Erica × darleyensis ‘Darley Dale’

Darley heath

  • © T&L Nursery

  • © T&L Nursery

Outstanding Qualities

This clone was the original hybrid of this group and gives them their name. It was found as a seedling at James Smith's Nursery, at Darley Dale, in Derbyshire, England, around 1900. It is a hybrid between E. carnea (winter heath) and E. erigena (Irish or Mediterranean heath). It produces abundant, shell-pink flowers that darken to medium pink as the season progresses. From November to April, these cover its mid-green leaves that have cream tips in spring. Mass plantings of this heath create an excellent groundcover for sunny locations, providing outstanding winter interest. Heaths add interest to winter containers and produce nectar that attracts bees on mild winter days.

Quick Facts

Plant Type: spreading shrub

Foliage Type: evergreen

Plant Height: 1 ft. 6 in. (0.46 meters)

Plant Width/Spread: 2 ft. 0 in. (0.61 meters)

Plant Height-Mature: 0 ft. 0 in. (0.00 meters)

Plant Width-Mature: 0 ft. 0 in. (0.00 meters)

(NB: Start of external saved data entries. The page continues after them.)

(* ===== verification/Lines.v ===== *)
(** The two lines of a channel
    (src/roq/cme/market_data/incremental.cpp, manager.cpp: the exchange sends each
    packet of the incremental feed twice, on line A and on line B; each line has
    a stream object of its own, and both share the channel, the cache and
    [Shared]).

    What the handlers do depends on the line a packet came from, and on when it
    came, only in the stream id that the events carry, in the status of the
    stream and in the latency of heartbeats: [agree] is equality of states up
    to these, every handler keeps it, and so the outcome of the feed does not
    depend on how the packets of the two lines interleave. *)

From S2P Require Import Prelude Double Api MdpMap Messages MdpParser Security SecdefReader SecurityDefinitions Channel MarketData InstrumentDefinition Recovery IncrementalBase IncrementalBook IncrementalTrades Incremental MdpConfig Manager.

(** ** States up to the line *)

Definition untag_header (h : update_header) : update_header := {|
  uh_stream_id := 0; uh_exchange := uh_exchange h; uh_symbol := uh_symbol h;
  uh_exchange_time_utc := uh_exchange_time_utc h; uh_exchange_sequence := uh_exchange_sequence h;
  uh_sending_time_utc := uh_sending_time_utc h |}.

Hardiness: USDA Zones 6 to 8

Flower Color: pink

Sun/Light Exposure: full sun

Water Requirements: regular watering during dry weather

Wildlife Associations: bees

Resistant to: deer

Colors & Combos

Great Color Contrasts: dark green, blue, chartreuse, bronze

Great Color Partners: pink, orange, yellow, gold

Culture Notes
Heath produces the most flowers in full sun. It prefers a location with well-drained or sandy soil and it is best to water regularly during dry weather. Newly planted heath can dry out quickly once planted so it is important to water often and deeply when the plant is young. It can also be helpful to soak the plant in a bucket of water to fully saturate the soil before planting. After the blossoms have faded a light shearing will remove most of the faded flowers and promote dense growth.